About this task: Retrieve each line that contains the word "forall" from the entries below.

Dataset entries
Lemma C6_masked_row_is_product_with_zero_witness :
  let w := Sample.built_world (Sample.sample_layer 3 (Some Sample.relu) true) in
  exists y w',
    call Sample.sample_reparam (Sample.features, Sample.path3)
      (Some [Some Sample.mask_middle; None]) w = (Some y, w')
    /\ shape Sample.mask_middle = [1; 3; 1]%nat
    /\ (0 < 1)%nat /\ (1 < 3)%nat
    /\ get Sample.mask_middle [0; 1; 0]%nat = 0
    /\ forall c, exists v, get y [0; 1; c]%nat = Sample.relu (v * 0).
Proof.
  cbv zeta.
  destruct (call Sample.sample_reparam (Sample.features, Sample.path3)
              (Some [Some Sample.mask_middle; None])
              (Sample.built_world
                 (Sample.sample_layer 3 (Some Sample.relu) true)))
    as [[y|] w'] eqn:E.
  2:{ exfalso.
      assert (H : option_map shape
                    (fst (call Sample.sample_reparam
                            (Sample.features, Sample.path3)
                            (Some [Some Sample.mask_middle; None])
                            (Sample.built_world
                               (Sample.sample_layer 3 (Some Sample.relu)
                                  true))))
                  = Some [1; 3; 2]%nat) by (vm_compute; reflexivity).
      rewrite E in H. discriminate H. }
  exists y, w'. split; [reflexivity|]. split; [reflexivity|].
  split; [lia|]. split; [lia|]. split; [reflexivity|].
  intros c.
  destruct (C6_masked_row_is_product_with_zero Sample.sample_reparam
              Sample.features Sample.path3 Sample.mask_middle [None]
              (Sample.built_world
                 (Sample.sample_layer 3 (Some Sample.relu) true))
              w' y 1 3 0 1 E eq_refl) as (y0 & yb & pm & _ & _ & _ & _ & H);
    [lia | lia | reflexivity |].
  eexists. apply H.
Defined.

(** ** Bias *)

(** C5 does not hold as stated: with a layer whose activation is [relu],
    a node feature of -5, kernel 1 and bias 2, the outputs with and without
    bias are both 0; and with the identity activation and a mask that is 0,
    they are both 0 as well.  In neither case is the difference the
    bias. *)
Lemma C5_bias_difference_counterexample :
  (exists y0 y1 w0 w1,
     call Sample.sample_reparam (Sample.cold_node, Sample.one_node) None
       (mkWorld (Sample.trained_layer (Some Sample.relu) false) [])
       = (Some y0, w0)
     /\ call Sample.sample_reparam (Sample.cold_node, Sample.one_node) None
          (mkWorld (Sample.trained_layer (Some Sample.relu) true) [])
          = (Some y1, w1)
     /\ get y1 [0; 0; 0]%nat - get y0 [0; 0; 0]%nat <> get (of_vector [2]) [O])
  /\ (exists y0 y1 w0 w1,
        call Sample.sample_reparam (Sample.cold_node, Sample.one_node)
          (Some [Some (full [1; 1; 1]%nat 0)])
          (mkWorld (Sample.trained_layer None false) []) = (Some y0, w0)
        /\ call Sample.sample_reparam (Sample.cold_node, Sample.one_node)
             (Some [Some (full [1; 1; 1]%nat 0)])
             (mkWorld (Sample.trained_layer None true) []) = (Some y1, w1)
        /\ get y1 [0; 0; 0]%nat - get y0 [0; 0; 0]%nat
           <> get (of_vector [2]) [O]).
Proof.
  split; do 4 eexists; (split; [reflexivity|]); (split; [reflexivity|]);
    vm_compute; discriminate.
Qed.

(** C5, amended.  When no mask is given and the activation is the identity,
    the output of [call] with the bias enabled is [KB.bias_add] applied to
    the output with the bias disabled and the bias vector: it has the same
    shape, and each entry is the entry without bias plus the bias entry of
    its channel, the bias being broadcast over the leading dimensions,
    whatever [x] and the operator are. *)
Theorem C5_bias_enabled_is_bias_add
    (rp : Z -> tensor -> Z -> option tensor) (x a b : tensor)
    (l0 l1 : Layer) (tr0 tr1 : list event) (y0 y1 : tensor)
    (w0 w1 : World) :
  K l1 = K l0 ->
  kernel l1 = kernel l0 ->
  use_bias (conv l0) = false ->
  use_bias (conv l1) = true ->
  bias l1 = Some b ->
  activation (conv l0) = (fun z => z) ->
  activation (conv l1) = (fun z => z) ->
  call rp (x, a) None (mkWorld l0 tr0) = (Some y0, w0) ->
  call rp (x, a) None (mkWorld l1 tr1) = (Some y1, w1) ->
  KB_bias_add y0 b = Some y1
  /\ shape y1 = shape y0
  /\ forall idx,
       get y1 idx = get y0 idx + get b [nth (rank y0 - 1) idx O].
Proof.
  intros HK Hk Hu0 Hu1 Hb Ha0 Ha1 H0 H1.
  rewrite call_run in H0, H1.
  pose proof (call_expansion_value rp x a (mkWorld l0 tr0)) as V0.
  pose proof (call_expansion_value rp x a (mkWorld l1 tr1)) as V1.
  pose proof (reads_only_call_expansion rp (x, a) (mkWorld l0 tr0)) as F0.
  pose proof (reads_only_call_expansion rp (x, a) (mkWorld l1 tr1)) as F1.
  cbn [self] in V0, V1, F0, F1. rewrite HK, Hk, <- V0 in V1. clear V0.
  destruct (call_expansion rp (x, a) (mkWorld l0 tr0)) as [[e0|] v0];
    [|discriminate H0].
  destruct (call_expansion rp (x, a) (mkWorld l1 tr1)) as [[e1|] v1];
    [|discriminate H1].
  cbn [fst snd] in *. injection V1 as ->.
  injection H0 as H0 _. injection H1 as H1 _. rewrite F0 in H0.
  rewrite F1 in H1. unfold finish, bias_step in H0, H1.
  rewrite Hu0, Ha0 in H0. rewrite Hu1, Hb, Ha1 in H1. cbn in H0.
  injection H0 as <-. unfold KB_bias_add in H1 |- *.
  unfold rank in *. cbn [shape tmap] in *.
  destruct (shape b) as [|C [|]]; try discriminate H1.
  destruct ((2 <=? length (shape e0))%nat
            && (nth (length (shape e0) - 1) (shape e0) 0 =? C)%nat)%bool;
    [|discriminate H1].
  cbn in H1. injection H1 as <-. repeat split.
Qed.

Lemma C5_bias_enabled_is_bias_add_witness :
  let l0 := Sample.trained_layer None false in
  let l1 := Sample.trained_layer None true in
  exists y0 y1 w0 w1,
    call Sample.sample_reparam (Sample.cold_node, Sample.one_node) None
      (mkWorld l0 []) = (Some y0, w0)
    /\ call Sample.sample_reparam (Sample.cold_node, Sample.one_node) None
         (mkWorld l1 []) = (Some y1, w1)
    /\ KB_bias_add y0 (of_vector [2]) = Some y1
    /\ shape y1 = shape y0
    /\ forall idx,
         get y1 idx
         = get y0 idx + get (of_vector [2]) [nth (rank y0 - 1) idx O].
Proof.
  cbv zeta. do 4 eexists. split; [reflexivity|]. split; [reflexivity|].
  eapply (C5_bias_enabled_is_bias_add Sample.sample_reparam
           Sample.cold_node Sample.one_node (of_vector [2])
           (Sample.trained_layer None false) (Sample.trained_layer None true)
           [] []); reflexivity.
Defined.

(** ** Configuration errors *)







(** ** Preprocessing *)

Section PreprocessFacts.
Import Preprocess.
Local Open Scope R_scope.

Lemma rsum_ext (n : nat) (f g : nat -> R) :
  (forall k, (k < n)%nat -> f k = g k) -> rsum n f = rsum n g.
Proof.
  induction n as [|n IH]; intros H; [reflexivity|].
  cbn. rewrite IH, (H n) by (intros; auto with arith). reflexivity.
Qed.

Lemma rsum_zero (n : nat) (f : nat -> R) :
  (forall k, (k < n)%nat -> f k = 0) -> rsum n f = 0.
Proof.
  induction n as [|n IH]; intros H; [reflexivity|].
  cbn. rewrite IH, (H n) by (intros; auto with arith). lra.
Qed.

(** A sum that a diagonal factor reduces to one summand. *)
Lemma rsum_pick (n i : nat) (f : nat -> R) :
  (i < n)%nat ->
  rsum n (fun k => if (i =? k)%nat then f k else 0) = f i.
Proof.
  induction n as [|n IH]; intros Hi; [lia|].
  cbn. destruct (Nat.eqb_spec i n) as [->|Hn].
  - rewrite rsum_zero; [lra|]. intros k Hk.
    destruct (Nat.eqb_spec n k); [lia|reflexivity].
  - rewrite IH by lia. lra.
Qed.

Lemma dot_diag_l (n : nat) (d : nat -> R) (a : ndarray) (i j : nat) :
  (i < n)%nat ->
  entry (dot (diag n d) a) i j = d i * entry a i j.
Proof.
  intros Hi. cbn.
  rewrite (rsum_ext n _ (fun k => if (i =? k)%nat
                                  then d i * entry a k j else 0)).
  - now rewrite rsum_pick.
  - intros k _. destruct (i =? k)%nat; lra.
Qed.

Result of this exercise:
    /\ forall c, exists v, get y [0; 1; c]%nat = Sample.relu (v * 0).
  /\ forall idx,
    /\ forall idx,
  (forall k, (k < n)%nat -> f k = g k) -> rsum n f = rsum n g.
  (forall k, (k < n)%nat -> f k = 0) -> rsum n f = 0.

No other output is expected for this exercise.